MicroRNA biomarkers for diagnosis of mild traumatic brain injury and prediction of persistent symptoms: A prospective cohort study

The diagnosis of mild traumatic brain injury (mTBI) and early identification of patients who have persistent symptoms remains challenging. Symptoms are variably reported, and tests for cognitive impairment require specific expertise. The aim of this study was to assess the ability of plasma micro-ribonucleic acid (miRNA) biomarkers to distinguish between patients with mTBI and healthy controls. A secondary aim was to assess whether miRNA biomarker levels on the day of injury could predict persistent symptoms on day 7. Injured patients presented to an adult, tertiary referral hospital emergency department and were diagnosed with isolated mTBI (n = 75). Venous blood samples were collected within 6 h of injury. Symptom severity was assessed using the Rivermead Post-Concussion Symptom Questionnaire (RPQ) on the day of injury and at 7 days post-injury. The comparator group (n = 44) were healthy controls without any injury, who had bloods sampled and symptom severity assessed at the same time-point. Patients after mTBI reported higher symptom severity and had worse cognitive performance than the control group. Plasma miR423-3p levels were significantly higher among mTBI patients acutely post-injury compared to healthy controls and provided moderate discriminative ability (AUROC 0.67; 95 %CI: 0.57-0.77).
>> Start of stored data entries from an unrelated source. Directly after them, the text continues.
(** The trace of [Run]: the events of the steps taken, and behind them
    the summary when the run went through. *)
Lemma Run_trace_shape (w : World) (st : AppState) :
  exists evs,
    Forall evBody evs
    /\ match fst (Run w st) with
       | inr _ =>
           trace (snd (Run w st)) =
           (trace st ++ evs ++ summaryEvents (config (snd (Run w st))))%list
       | inl e => errRun e /\ trace (snd (Run w st)) = (trace st ++ evs)%list
       end.
Proof.
  assert (B1 : forall l, Forall evCheckDependencies l -> Forall evBody l)
    by (intros l; apply Forall_impl; unfold evBody; tauto).
  assert (B2 : forall l, Forall evSelectProfile l -> Forall evBody l)
    by (intros l; apply Forall_impl; unfold evBody; tauto).
  assert (B4 : forall l, Forall evLoginStep l -> Forall evBody l)
    by (intros l; apply Forall_impl; unfold evBody; tauto).
  assert (B5 : forall l, Forall evSelectCluster l -> Forall evBody l)
    by (intros l; apply Forall_impl; unfold evBody; tauto).
  assert (B6 : forall l, Forall evUpdateKubeconfig l -> Forall evBody l)
    by (intros l; apply Forall_impl; unfold evBody; tauto).
  assert (B7 : forall l, Forall evVerifyConnection l -> Forall evBody l)
    by (intros l; apply Forall_impl; unfold evBody; tauto).
  assert (B3 : forall p res,
             evBody (EvOutput "aws"
                       ["sts"; "get-caller-identity"; "--profile"; p] res))
    by (intros p res; unfold evBody; simpl; eauto 10).
  assert (E : forall (x : Error) (Q : Error -> Prop),
             (forall e0, inl x = @inl Error unit e0 -> Q e0) ->
             (forall e0, Q e0 -> errRun e0) -> errRun x)
    by (intros x Q H HQ; apply HQ, H; reflexivity).
  assert (F : forall l1 l2, Forall evBody l1 -> Forall evBody l2 ->
                           Forall evBody (l1 ++ l2))
    by (intros l1 l2 H1 H2; apply Forall_app; auto).
  run_steps w st; simpl.
  - exists evs. split; [auto |]. split; [| exact Ft].
    apply (E _ _ Fe). intros []; simpl; auto.
  - exists (evs ++ evs0)%list. split; [auto |].
    split; [| rewrite Ft0, Ft, app_assoc; reflexivity].
    apply (E _ _ Fe0). intros []; simpl; auto.
  - eexists. split.
    2: { split; [| rewrite Ft1, Ft0, Ft, <- !app_assoc; reflexivity].
         apply (E _ _ Fe1). intros []; simpl; auto. }
    repeat apply F; auto.
  - eexists. split.
    2: { split; [| rewrite Ft2, Ft1, Ft0, Ft, <- !app_assoc; reflexivity].
         apply (E _ _ Fe2). intros []; simpl; auto. }
    repeat apply F; auto.
  - eexists. split.
    2: { split; [| rewrite Ft3, Ft2, Ft1, Ft0, Ft, <- !app_assoc; reflexivity].
         apply (E _ _ Fe3). intros []; simpl; auto. }
    repeat apply F; auto.
  - exfalso. exact (Fe4 e eq_refl).
  - exfalso. exact (Fe5 e eq_refl).
  - destruct u5. rewrite ShowSummary_eq in H8. injection H8 as Hs8.
    rewrite <- Hs8. simpl trace. simpl config.
    assert (Hall : exists evs', trace s7 = (trace st ++ evs')%list
                                /\ Forall evBody evs').
    { eexists. split.
      - rewrite Ft4, Ft3, Ft2, Ft1, Ft0, Ft, <- !app_assoc. reflexivity.
      - repeat apply F; auto. }
    destruct Hall as (evs' & Ht' & Hb'). exists evs'. split; [exact Hb' |].
    rewrite Ht', app_assoc. reflexivity.
Qed.

Lemma evBody_notClosing ev : evBody ev -> ~ isClosing ev.
Proof.
  unfold evBody.
  destruct ev as [file found | name args res | name args res | m | input | code];
    simpl; try tauto.
  destruct m; simpl; tauto.
Qed.

(** X3.  The exit status of [main] on the root command tells how [Run]
    ended.  It is 0 exactly when [Run] returned no error, and then the
    last output is the five lines of the summary, which show the final
    configuration.  Otherwise it is 1, and the last thing [main] prints
    is its error line, which carries the error [Run] returned, one of the
    nine its steps make, followed by the exit.  Before that end the
    program printed no line of the summary and did not exit: a failed run
    shows no summary.  (The trace holds what this program prints; what
    [cobra] writes of its own when the command fails is not part of
    it.) *)
Theorem X3_exit_status (w : World) (f : Flags) (input : list string) :
  let r := main w (CmdRoot f) input in
  let run := Run w (mkState (bindFlags NewEKSLoginApp f) input []) in
  exists tr,
    Forall (fun ev => ~ isClosing ev) tr
    /\ ((fst r = 0 /\ fst run = inr tt
         /\ trace (snd r) = (tr ++ summaryEvents (config (snd r)))%list)
        \/ (fst r = 1
            /\ exists e,
                 fst run = inl e /\ errRun e
                 /\ trace (snd r) = (tr ++ [EvPrint (MError e); EvExit 1])%list)).
Proof.
  intros r run. subst r run. unfold main.
  destruct (Run_trace_shape w (mkState (bindFlags NewEKSLoginApp f) input []))
    as (evs & Hb & Hs).
  exists evs. split.
  - revert Hb. apply Forall_impl. exact evBody_notClosing.
  - destruct (Run w (mkState (bindFlags NewEKSLoginApp f) input []))
      as [[e | []] s]; simpl in *.
    + right. split; [reflexivity |]. exists e. destruct Hs as [He Ht].
      split; [reflexivity | split; [exact He |]]. rewrite Ht. reflexivity.
    + left. auto.
Qed.

Lemma calm_CheckDependencies ev : evCheckDependencies ev -> calm ev.
Proof. destruct ev; simpl; try contradiction; intros _; split; auto. Qed.

Lemma calm_SelectProfile ev : evSelectProfile ev -> calm ev.
Proof.
  destruct ev; simpl; try contradiction; intros H; split; simpl; auto.
  destruct H as (H & _). intros H'. congruence.
Qed.

Lemma calm_SelectCluster ev : evSelectCluster ev -> calm ev.
Proof.
  destruct ev; simpl; try contradiction; intros H; split; simpl; auto.
  destruct H as (H & _). intros H'. congruence.
Qed.

Lemma calm_sessionCheck p res :
  calm (EvOutput "aws" ["sts"; "get-caller-identity"; "--profile"; p] res).
Proof. split; simpl; auto. discriminate. Qed.

Lemma calm_print m : calm (EvPrint m).
Proof. split; simpl; auto. Qed.

(** The two ways the login step of [Run] ends: the login was started and
    failed, which is the error of the step; or the step went through, with
    no failed subprocess. *)
Lemma loginStep_cases w valid st :
  (exists c,
      loginStep w valid st =
      (inl (ErrLogin c),
       mkState (config st) (stdin st)
         (trace st ++ [EvPrint MLoggingIn;
                       EvRun "aws" (loginArgs (config st)) (Some c)])))
  \/ (exists evs,
        loginStep w valid st =
        (inr tt, mkState (config st) (stdin st) (trace st ++ evs))
        /\ Forall calm evs).
Proof.
  unfold loginStep. destruct valid.
  - right. exists [EvPrint MSessionValid]. split; [reflexivity |].
    repeat constructor; simpl; auto.
  - rewrite LoginSSO_eq. cbv zeta. destruct (SkipSSO (config st)).
    + right. exists []. split; [| constructor].
      rewrite app_nil_r. destruct st; reflexivity.
    + fold (loginArgs (config st)).
      destruct (wRun w (trace st ++ [EvPrint MLoggingIn]) "aws"
                  (loginArgs (config st))) as [c |].
      * left. exists c. rewrite <- app_assoc. reflexivity.
      * right. eexists. split.
        -- rewrite <- !app_assoc. reflexivity.
        -- simpl. repeat constructor; simpl; auto.
Qed.

(** The two ways [UpdateKubeconfig] ends. *)
Lemma UpdateKubeconfig_cases w st :
  (exists c,
      UpdateKubeconfig w st =
      (inl (ErrUpdateKubeconfig c),
       mkState (config st) (stdin st)
         (trace st ++ [EvPrint (MUpdatingKubeconfig (Cluster (config st)));
                       EvRun "aws" (updateKubeconfigArgs (config st)) (Some c)])))
  \/ UpdateKubeconfig w st =
     (inr tt,
      mkState (config st) (stdin st)
        (trace st ++ [EvPrint (MUpdatingKubeconfig (Cluster (config st)));
                      EvRun "aws" (updateKubeconfigArgs (config st)) None;
                      EvPrint MKubeconfigUpdated])).
Proof.
  rewrite UpdateKubeconfig_eq. cbv zeta.
  destruct (wRun w (trace st ++ [EvPrint (MUpdatingKubeconfig (Cluster (config st)))])
              "aws" (updateKubeconfigArgs (config st))) as [c |].
  - left. exists c. rewrite <- app_assoc. reflexivity.
  - right. rewrite <- !app_assoc. reflexivity.
Qed.

Lemma calm_not_failed (l : list Event) ev :
  Forall calm l -> In ev l -> ~ isFailedRun ev.
Proof.
  intros H Hin. rewrite Forall_forall in H. exact (proj1 (H ev Hin)).
Qed.

Lemma calm_last (pre : list Event) x ev :
  Forall calm pre -> In ev (pre ++ [x]) -> isFailedRun ev -> ev = x.
Proof.
  intros H Hin Hf. apply in_app_or in Hin. destruct Hin as [Hin | [Hin | []]].
  - exfalso. exact (calm_not_failed _ _ H Hin Hf).
  - auto.
Qed.

(** A failed subprocess on the terminal is the last event of [Run]: it is
    the login or the config update, for the configuration at the end, and
    its error is the cause of the error [Run] returns. *)
Lemma Run_failed_run (w : World) (st : AppState) :
  exists evs,
    trace (snd (Run w st)) = (trace st ++ evs)%list
    /\ forall ev, In ev evs -> isFailedRun ev ->
       exists pre c e,
         evs = (pre ++ [ev])%list
         /\ Forall calm pre
         /\ fst (Run w st) = inl e
         /\ ((ev = EvRun "aws" (loginArgs (config (snd (Run w st)))) (Some c)
              /\ e = ErrLogin c)
             \/ (ev = EvRun "aws"
                        (updateKubeconfigArgs (config (snd (Run w st)))) (Some c)
                 /\ e = ErrUpdateKubeconfig c)).
Proof.
  assert (B1 : forall l, Forall evCheckDependencies l -> Forall calm l)
    by (intros l; apply Forall_impl; exact calm_CheckDependencies).
  assert (B2 : forall l, Forall evSelectProfile l -> Forall calm l)
    by (intros l; apply Forall_impl; exact calm_SelectProfile).
  assert (B5 : forall l, Forall evSelectCluster l -> Forall calm l)
    by (intros l; apply Forall_impl; exact calm_SelectCluster).
  assert (F : forall l1 l2, Forall calm l1 -> Forall calm l2 ->
                           Forall calm (l1 ++ l2))
    by (intros l1 l2 H1 H2; apply Forall_app; auto).
  assert (C : forall x l, calm x -> Forall calm l -> Forall calm (x :: l))
    by (intros; constructor; auto).
  pose proof calm_sessionCheck as B3.
  pose proof calm_print as B0.
  run_steps w st; simpl.
  1: { exists evs. split; [exact Ft |]. intros ev Hin Hf. exfalso.
       exact (calm_not_failed _ _ (B1 _ Fp) Hin Hf). }
  1: { exists (evs ++ evs0)%list. split; [rewrite Ft0, Ft, app_assoc; reflexivity |].
       intros ev Hin Hf. exfalso.
       exact (calm_not_failed _ _ (F _ _ (B1 _ Fp) (B2 _ Fp0)) Hin Hf). }
  all: match type of H4 with
       | loginStep ?w0 ?b ?s = _ =>
           destruct (loginStep_cases w0 b s) as [(c4 & L4) | (l4 & L4 & P4)];
           rewrite L4 in H4; injection H4 as E4 S4; try discriminate E4;
           simpl in S4
       end.
  all: try match type of H6 with
       | UpdateKubeconfig ?w0 ?s = _ =>
           destruct (UpdateKubeconfig_cases w0 s) as [(c6 & L6) | L6];
           rewrite L6 in H6; injection H6 as E6 S6; try discriminate E6
       end.
  all: try (exfalso; exact (Fe4 _ eq_refl)).
  all: try (exfalso; exact (Fe5 _ eq_refl)).
  all: match goal with
       | H : CheckSSOSession _ _ = (_, mkState _ _ (_ ++ [?x])) |- _ =>
           set (chk := x) in *;
           assert (Hchk : calm chk) by apply B3
       end.
  - rewrite <- S4, <- E4. simpl.
    exists ((evs ++ evs0 ++ [chk; EvPrint MLoggingIn])
            ++ [EvRun "aws" (loginArgs (config s2)) (Some c4)])%list.
    split; [rewrite Ft0, Ft, <- !app_assoc; reflexivity |].
    intros ev Hin Hf.
    assert (Hpre : Forall calm (evs ++ evs0 ++ [chk; EvPrint MLoggingIn]))
      by (repeat apply F; auto).
    rewrite (calm_last _ _ _ Hpre Hin Hf).
    eexists. exists c4. eexists. split; [reflexivity |].
    split; [exact Hpre |]. split; [reflexivity |]. left. auto.
  - rewrite <- S4 in Ft2. simpl in Ft2.
    exists (evs ++ evs0 ++ [chk] ++ l4 ++ evs2)%list.
    split; [rewrite Ft2, Ft0, Ft, <- !app_assoc; reflexivity |].
    intros ev Hin Hf. exfalso.
    assert (Hpre : Forall calm (evs ++ evs0 ++ [chk] ++ l4 ++ evs2))
      by (repeat apply F; auto).
    exact (calm_not_failed _ _ Hpre Hin Hf).
  - rewrite <- S6, <- E6. simpl. rewrite <- S4 in Ft2. simpl in Ft2.
    exists ((evs ++ evs0 ++ [chk] ++ l4 ++ evs2
             ++ [EvPrint (MUpdatingKubeconfig (Cluster (config s5)))])
            ++ [EvRun "aws" (updateKubeconfigArgs (config s5)) (Some c6)])%list.
    split; [rewrite Ft2, Ft0, Ft, <- !app_assoc; reflexivity |].
    intros ev Hin Hf.
    assert (Hpre : Forall calm
                     (evs ++ evs0 ++ [chk] ++ l4 ++ evs2
                      ++ [EvPrint (MUpdatingKubeconfig (Cluster (config s5)))]))
      by (repeat apply F; auto).
    rewrite (calm_last _ _ _ Hpre Hin Hf).
    eexists. exists c6. eexists. split; [reflexivity |].
    split; [exact Hpre |]. split; [reflexivity |]. right. auto.
  - rewrite <- S4 in Ft2. simpl in Ft2. rewrite <- S6 in Ft4. simpl in Ft4.
    exists ((evs ++ evs0 ++ [chk] ++ l4 ++ evs2
             ++ [EvPrint (MUpdatingKubeconfig (Cluster (config s5)));
                 EvRun "aws" (updateKubeconfigArgs (config s5)) None;
                 EvPrint MKubeconfigUpdated])
            ++ evs4 ++ evs5)%list.
    split; [rewrite Ft5, Ft4, Ft2, Ft0, Ft, <- !app_assoc; reflexivity |].
    intros ev Hin Hf. exfalso.
    apply in_app_or in Hin. destruct Hin as [Hin | Hin].
    + refine (calm_not_failed _ _ _ Hin Hf).
      repeat apply F; auto.
      repeat constructor; simpl; auto.
    + apply in_app_or in Hin. rewrite Forall_forall in Fp4, Fp5.
      destruct Hin as [Hin | Hin];
        [apply Fp4 in Hin | apply Fp5 in Hin];
        destruct ev as [| | ? ? [] | | |]; simpl in *; auto.
Qed.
None of the assessed miRNA biomarkers predicted persistent symptoms at 7 days. Plasma miR423-3p levels measured within 6 h of injury can discriminate for mTBI compared to healthy controls, with potential utility for screening after head injury or as an adjunct to the diagnosis of mTBI. Acute plasma miRNA levels did not predict patients who reported persistent symptoms at 7 days.